Ele calou-se. Eu o deixei em silêncio alguns minutos, depois continuamos outro assunto. Naquela mesma noite, a mãe ligou-me para dizer que o filho tinha chegado estranho. Recusara-se a comer e foi dormir na sua própria cama, dizendo que não queria mais dormir acompanhado. A interdição do incesto que ele não recebera do pai ou da mãe foi-lhe dada por mim de modo espontâneo. Nas sessões seguintes, ele trouxe material novo, todo relacionado às suas relações interpessoais com coleguinhas e amigos, ávido por adentrar no mundo do desejo.

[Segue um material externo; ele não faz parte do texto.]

Lemma history_cursor opts acc σ :
  is_int (Window opts) → 0 < Window opts → history opts acc σ →
  valPos σ.1 = Z.of_nat (length acc) mod Window opts.
Proof.
  intros [_ Hmax] Hw (h & ma0 & h' & HN & Hsteps).
  apply (steps_cursor opts) in Hsteps; [done| |done|].
  - by apply (New_ring _ h).
  - rewrite New_ok in HN by lia. injection HN as <- <-. simpl.
    by rewrite Z.mod_0_l by lia.
Qed.

(** X5: the state of a store of capacity w ≥ 1 is a function of the number
    n of values it has accepted: the cursor is n mod w, SlotsFilled() is
    true exactly when n ≥ w, and Count() is min(n, w). *)
Theorem state_by_count opts acc σ :
  is_int (Window opts) → 1 ≤ Window opts → history opts acc σ →
  valPos σ.1 = Z.of_nat (length acc) mod Window opts ∧
  movingStats.SlotsFilled σ = (Ok (Window opts <=? Z.of_nat (length acc)), σ) ∧
  movingStats.Count σ = (Ok (Z.min (Z.of_nat (length acc)) (Window opts)), σ).
Proof.
  intros Hint Hw Hhist.
  pose proof (history_ring' _ _ _ Hint Hhist) as Hr.
  split; [apply history_cursor; (done || lia)|].
  pose proof (ring_filled_iff _ _ _ Hr ltac:(lia)) as Hiff.
  destruct (ring_filledValues _ _ _ Hr) as (s & Hs & Hlen & _ & Hf).
  rewrite SlotsFilled_spec, (Count_spec _ s) by done.
  destruct (slotsFilled σ.1).
  - destruct Hiff as [Hiff _]. specialize (Hiff eq_refl).
    destruct Hf as (_ & _ & -> & _).
    destruct (Z.leb_spec (Window opts) (Z.of_nat (length acc))); [|lia].
    split; [done|]. do 2 f_equal. lia.
  - destruct Hf as (Hel & _ & Hlt). specialize (Hlt ltac:(lia)).
    rewrite Hel in Hlen.
    destruct (Z.leb_spec (Window opts) (Z.of_nat (length acc))); [lia|].
    split; [done|]. do 2 f_equal. lia.
Qed.

Lemma state_by_count_witness :
  let σ : world :=
    ({| window := 2; values := {| array := Some 1%positive; len := 2; cap := 2 |};
        valPos := 1; slotsFilled := true;
        ignoreNanValues := false; ignoreInfValues := false |},
     {[ 1%positive := [3; 2]%float ]}) in
  valPos σ.1 = 3 mod 2 ∧
  movingStats.SlotsFilled σ = (Ok (2 <=? 3), σ) ∧
  movingStats.Count σ = (Ok (Z.min 3 2), σ).
Proof.
  apply (state_by_count
           {| IgnoreNanValues := false; IgnoreInfValues := false; Window := 2 |}
           [1; 2; 3]%float).
  - unfold is_int, MinInt, MaxInt. simpl. lia.
  - simpl. lia.
  - history_by_run [1; 2; 3]%float.
Defined.
(** The loop of [fieldNamesForArgs], [immIdx] being its counter. *)
Fixpoint fieldNamesFrom (immIdx : Z) (args : list Arg)
    : Res (list string) :=
  match args with
  | [] => Ok []
  | a :: args =>
      if IsImm (Kind a) then
        let immIdx := immIdx + 1 in
        names ← fieldNamesFrom immIdx args;
        Ok (("imm" +:+ fmt_d immIdx) :: names)
      else
        (* register operand *)
        name ← insnFieldNameForRegArg a;
        names ← fieldNamesFrom immIdx args;
        Ok (name :: names)
  end.

Definition fieldNamesForArgs (args : list Arg) : Res (list string) :=
  fieldNamesFrom 0 args.

(** The [switch a.Kind] of [emitValidatorForFormat]. *)
Definition checkForArg (argParamName : string) (a : Arg) : Check :=
  match Kind a with
  | ArgKindIntReg =>
      mkCheck ("wantIntReg(insn.as, " +:+ argParamName +:+ ")")
              wantIntReg argParamName None
  | ArgKindFPReg =>
      mkCheck ("wantFPReg(insn.as, " +:+ argParamName +:+ ")")
              wantFPReg argParamName None
  | ArgKindFCCReg =>
      mkCheck ("wantFCCReg(insn.as, " +:+ argParamName +:+ ")")
              wantFCCReg argParamName None
  | ArgKindSignedImm =>
      (* want[Un]signedImm(argX, width) *)
      mkCheck ("wantSignedImm" +:+ "(insn.as, " +:+ argParamName +:+
               ", " +:+ pretty (TotalWidth a) +:+ ")")
              wantSignedImm argParamName (Some (TotalWidth a))
  | ArgKindUnsignedImm =>
      mkCheck ("wantUnsignedImm" +:+ "(insn.as, " +:+ argParamName +:+
               ", " +:+ pretty (TotalWidth a) +:+ ")")
              wantUnsignedImm argParamName (Some (TotalWidth a))
  end.
(** X6.  The recursion of both searches on the demonstration game goes as
    deep as the pile is high: with [max_take >= 1], [alpha_beta_search] needs
    [tokens + 1] nested calls of [max_value] / [min_value] and
    [minimax_decision] needs [tokens], pruning notwithstanding; with less
    they do not return. *)
Theorem nim_recursion_depth (max_take tokens : Z) (to_move player : string)
  (n : nat) (g : Minimax.rng) :
  1 <= max_take -> 0 <= tokens ->
  ((n <= Z.to_nat tokens)%nat ->
   AlphaBeta.alpha_beta_search (NimGame max_take) n (tokens, to_move) = OutOfFuel) /\
  ((n < Z.to_nat tokens)%nat ->
   Minimax.minimax_decision (NimGame max_take) player None n (tokens, to_move) g
   = OutOfFuel) /\
  ((Z.to_nat tokens < n)%nat ->
   exists m, AlphaBeta.alpha_beta_search (NimGame max_take) n (tokens, to_move) = Ok m) /\
  ((Z.to_nat tokens <= n)%nat ->
   exists m,
     Minimax.minimax_decision (NimGame max_take) player None n (tokens, to_move) g
     = Ok (m, g)).
Proof.
  intros Hmt Ht. split; [|split; [|split]].
  - intros Hn. unfold AlphaBeta.alpha_beta_search.
    rewrite (proj1 (nim_depth max_take n Hmt tokens to_move _ NegInf PosInf g Hn)).
    reflexivity.
  - intros Hn.
    assert (Ht1 : 1 <= tokens) by lia.
    destruct (nim_actions_head max_take tokens to_move Hmt Ht1) as [rest Hh].
    unfold Minimax.minimax_decision, Minimax.minimax_root, Minimax.mbind.
    rewrite Hh. cbn [Minimax.decision_loop]. unfold Minimax.mbind.
    change (result (NimGame max_take) (tokens, to_move) 1) with (tokens - 1, other to_move).
    assert (Hn' : (n <= Z.to_nat (tokens - 1))%nat) by lia.
    rewrite (proj2 (proj2 (proj2 (nim_depth max_take n Hmt (tokens - 1) (other to_move)
                                    player NegInf PosInf g Hn')))).
    reflexivity.
  - intros Hn.
    apply (ab_total _ _ _ (nim_finite_tree max_take) n (tokens, to_move)); auto.
  - intros Hn.
    destruct (mm_root_returns _ _ _ (nim_finite_tree max_take) player n (tokens, to_move) g)
      as (V & m & H); auto.
    exists m. unfold Minimax.minimax_decision, Minimax.mbind. rewrite H. reflexivity.
Qed.

Lemma nim_recursion_depth_witness :
  AlphaBeta.alpha_beta_search (NimGame 3) 7 (7, "A") = OutOfFuel /\
  (exists m, AlphaBeta.alpha_beta_search (NimGame 3) 8 (7, "A") = Ok m).
Proof.
  destruct (nim_recursion_depth 3 7 "A" "A" 7 rng0) as (H1 & _); [lia | lia |].
  destruct (nim_recursion_depth 3 7 "A" "A" 8 rng0) as (_ & _ & H3 & _); [lia | lia |].
  split.
  - apply H1. simpl. lia.
  - apply H3. simpl. lia.
Defined.

Section FirstLowest.
Context {State Action Player : Type}.
Variable game : Game State Action Player.

Lemma lowest_loop_first (f : State -> Minimax.M value) s g acts (val : Action -> value) :
  (forall a, In a acts -> f (result game s a) g = Ok (val a, g)) ->
  forall ba bv,
  exists r,
    Minimax.lowest_loop f game s acts ba bv g = Ok (r, g) /\
    ((r = ba /\ forall a, In a acts -> vle bv (val a)) \/
     (exists l1 a l2,
        acts = l1 ++ a :: l2 /\ r = Some a /\ vlt (val a) bv /\
        (forall b, In b l1 -> vlt (val a) (val b)) /\
        (forall b, In b l2 -> vle (val a) (val b)))).
Proof.
  induction acts as [|a rest IH]; intros Hf ba bv.
  - exists ba. split; [reflexivity|]. left. split; [reflexivity|]. intros a [].
  - simpl. unfold Minimax.mbind. rewrite (Hf a (or_introl eq_refl)).
    destruct (vltb (val a) bv) eqn:Hlt.
    + destruct (IH (fun b Hb => Hf b (or_intror Hb)) (Some a) (val a))
        as (r & HL & [(-> & Hall) | (l1 & a' & l2 & -> & -> & Hlt' & H1 & H2)]).
      * exists (Some a). split; [exact HL|]. right.
        exists [], a, rest. repeat split; auto. intros b [].
      * exists (Some a'). split; [exact HL|]. right.
        exists (a :: l1), a', l2. repeat split; auto.
        -- remember (val a) as x. remember (val a') as y. clear - Hlt Hlt'. vorder.
        -- intros b [<- | Hb]; auto.
    + destruct (IH (fun b Hb => Hf b (or_intror Hb)) ba bv)
        as (r & HL & [(-> & Hall) | (l1 & a' & l2 & -> & -> & Hlt' & H1 & H2)]).
      * exists ba. split; [exact HL|]. left. split; [reflexivity|].
        intros b [<- | Hb]; auto.
      * exists (Some a'). split; [exact HL|]. right.
        exists (a :: l1), a', l2. repeat split; auto.
        intros b [<- | Hb]; auto.
        remember (val a) as x. remember (val a') as y. clear - Hlt Hlt'. vorder.
Qed.
End FirstLowest.

(** X7.  [OptimalAdversary] and [HeuristicAdversary] return the first action
    with the lowest score: when every candidate is scored (by the evaluator,
    which leaves the generator alone, or by the heuristic) and some score is
    below [+inf], the action returned scores strictly less than every action
    enumerated before it and no more than every action enumerated after
    it. *)
Theorem adversary_first_lowest {State Action Player : Type}
  (game : Game State Action Player) (state : State) (acts : list Action)
  (evaluator : State -> Minimax.M value) (val : Action -> value)
  (opponent : Player) (g : Minimax.rng) :
  (exists a, In a acts /\ vlt (val a) PosInf) ->
  ((forall a, In a acts -> evaluator (result game state a) g = Ok (val a, g)) ->
   exists l1 a l2,
     acts = l1 ++ a :: l2 /\
     Minimax.choose_action Minimax.OptimalAdversary state acts game evaluator opponent g
       = Ok (Some a, g) /\
     (forall b, In b l1 -> vlt (val a) (val b)) /\
     (forall b, In b l2 -> vle (val a) (val b))) /\
  (forall heuristic,
   (forall a, In a acts -> heuristic (result game state a) = val a) ->
   exists l1 a l2,
     acts = l1 ++ a :: l2 /\
     Minimax.choose_action (Minimax.HeuristicAdversary heuristic) state acts game
       evaluator opponent g
       = Ok (Some a, g) /\
     (forall b, In b l1 -> vlt (val a) (val b)) /\
     (forall b, In b l2 -> vle (val a) (val b))).
Proof.
  intros (a0 & Hin0 & Hlt0).
  assert (Hgen : forall f,
             (forall a, In a acts -> f (result game state a) g = Ok (val a, g)) ->
             exists l1 a l2,
               acts = l1 ++ a :: l2 /\
               Minimax.lowest_loop f game state acts None PosInf g = Ok (Some a, g) /\
               (forall b, In b l1 -> vlt (val a) (val b)) /\
               (forall b, In b l2 -> vle (val a) (val b))).
  { intros f Hf.
    destruct (lowest_loop_first game f state g acts val Hf None PosInf)
      as (r & HL & [(-> & Hall) | (l1 & a & l2 & Hacts & -> & _ & H1 & H2)]).
    - exfalso. specialize (Hall a0 Hin0). unfold vle, vlt in *. congruence.
    - exists l1, a, l2. auto. }
  split.
  - intros Hev. apply (Hgen evaluator Hev).
  - intros heuristic Hh. apply (Hgen (fun st => Minimax.mret (heuristic st))).
    intros a Ha. unfold Minimax.mret. rewrite (Hh a Ha). reflexivity.
Qed.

Em determinado momento, ele me olhou e perguntou:
– Você já sentiu alguma vez o que eu senti?
– Desejo pela mãe?
– Sim.
Eu poderia ter devolvido a pergunta ou me calado. Mas preferi ser eu mesmo:
– Já. Como muitos outros. Mas também como aconteceu com você, alguém me disse que isso é proibido. Chama-se incesto. Você já ouviu falar nisso?
– Já.
– Pois é. O incesto é proibido.
Ele respirou aliviado. Trocou de lápis e mudou de assunto. Enquanto eu o observava, pude notar alívio em seu rosto. Ele precisava saber que outras pessoas já tinham sentido o que ele sentira. Talvez intuiu que ninguém o entenderia ou mentiriam para ele. Então, dirigiu-se a mim. Se eu não fosse autêntico, se não me permitisse responder, talvez o corte necessário, o Não do pai, não se fizesse e não o estruturasse.
Outro exemplo.
Um rapaz obsessivo de 19 anos costumava encher-me de perguntas sobre minha vida pessoal, como, aliás, é muito comum entre adolescentes obsessivos. Às vezes, eu me calava. Às vezes, respondia. Agia espontaneamente, segundo meu desejo e não a técnica. Às vezes, eu queria falar-lhe mesmo e falava. Outras, não tinha a menor vontade e não respondia. Queria ser, para ele tão rígido e inflexível, espontâneo e livre. Quando, de algum modo, ele percebeu minha flexibilidade, muitas vezes, quando eu me calava, ele dizia:
– Não é da minha conta. Me desculpe.
Quando respondia, ele me dizia:
– Obrigado.
Ou suspirava profundamente.
Às vezes, sentia vontade de abraçá-lo no final das sessões, por saber que ele tinha sido muito maltratado fisicamente pelos pais. Entretanto, sempre meu coração (não minha razão ou minha técnica) me dizia: não abrace. Eu não o abracei jamais. Entretanto, quando ele teve de mudar-se de cidade, em nosso último encontro, depois de termos avaliado sua Análise e encaminhando-o para um novo terapeuta nessa nova cidade, ele mesmo me pediu:
– Eu queria me despedir de você com um abraço. Posso?
– Sim, claro. Por que não?
Nós nos abraçamos sem constrangimento e nunca mais o vi.
Para concluir: nós, seres humanos, ao tempo em que somos originais e únicos, somos também universais. Pacientes revelam sentimentos que nós temos. Histórias, às vezes, muito parecidas. Ideias. Desejos. Por isso creio que há o momento certo de compartilhar. De transcender a técnica. De recriá-la à imagem e semelhança do paciente. O segredo para o sucesso disso é já ter passado por uma Análise bem sucedida (ou quase, porque tudo é ambíguo, incompleto e relativo – sempre).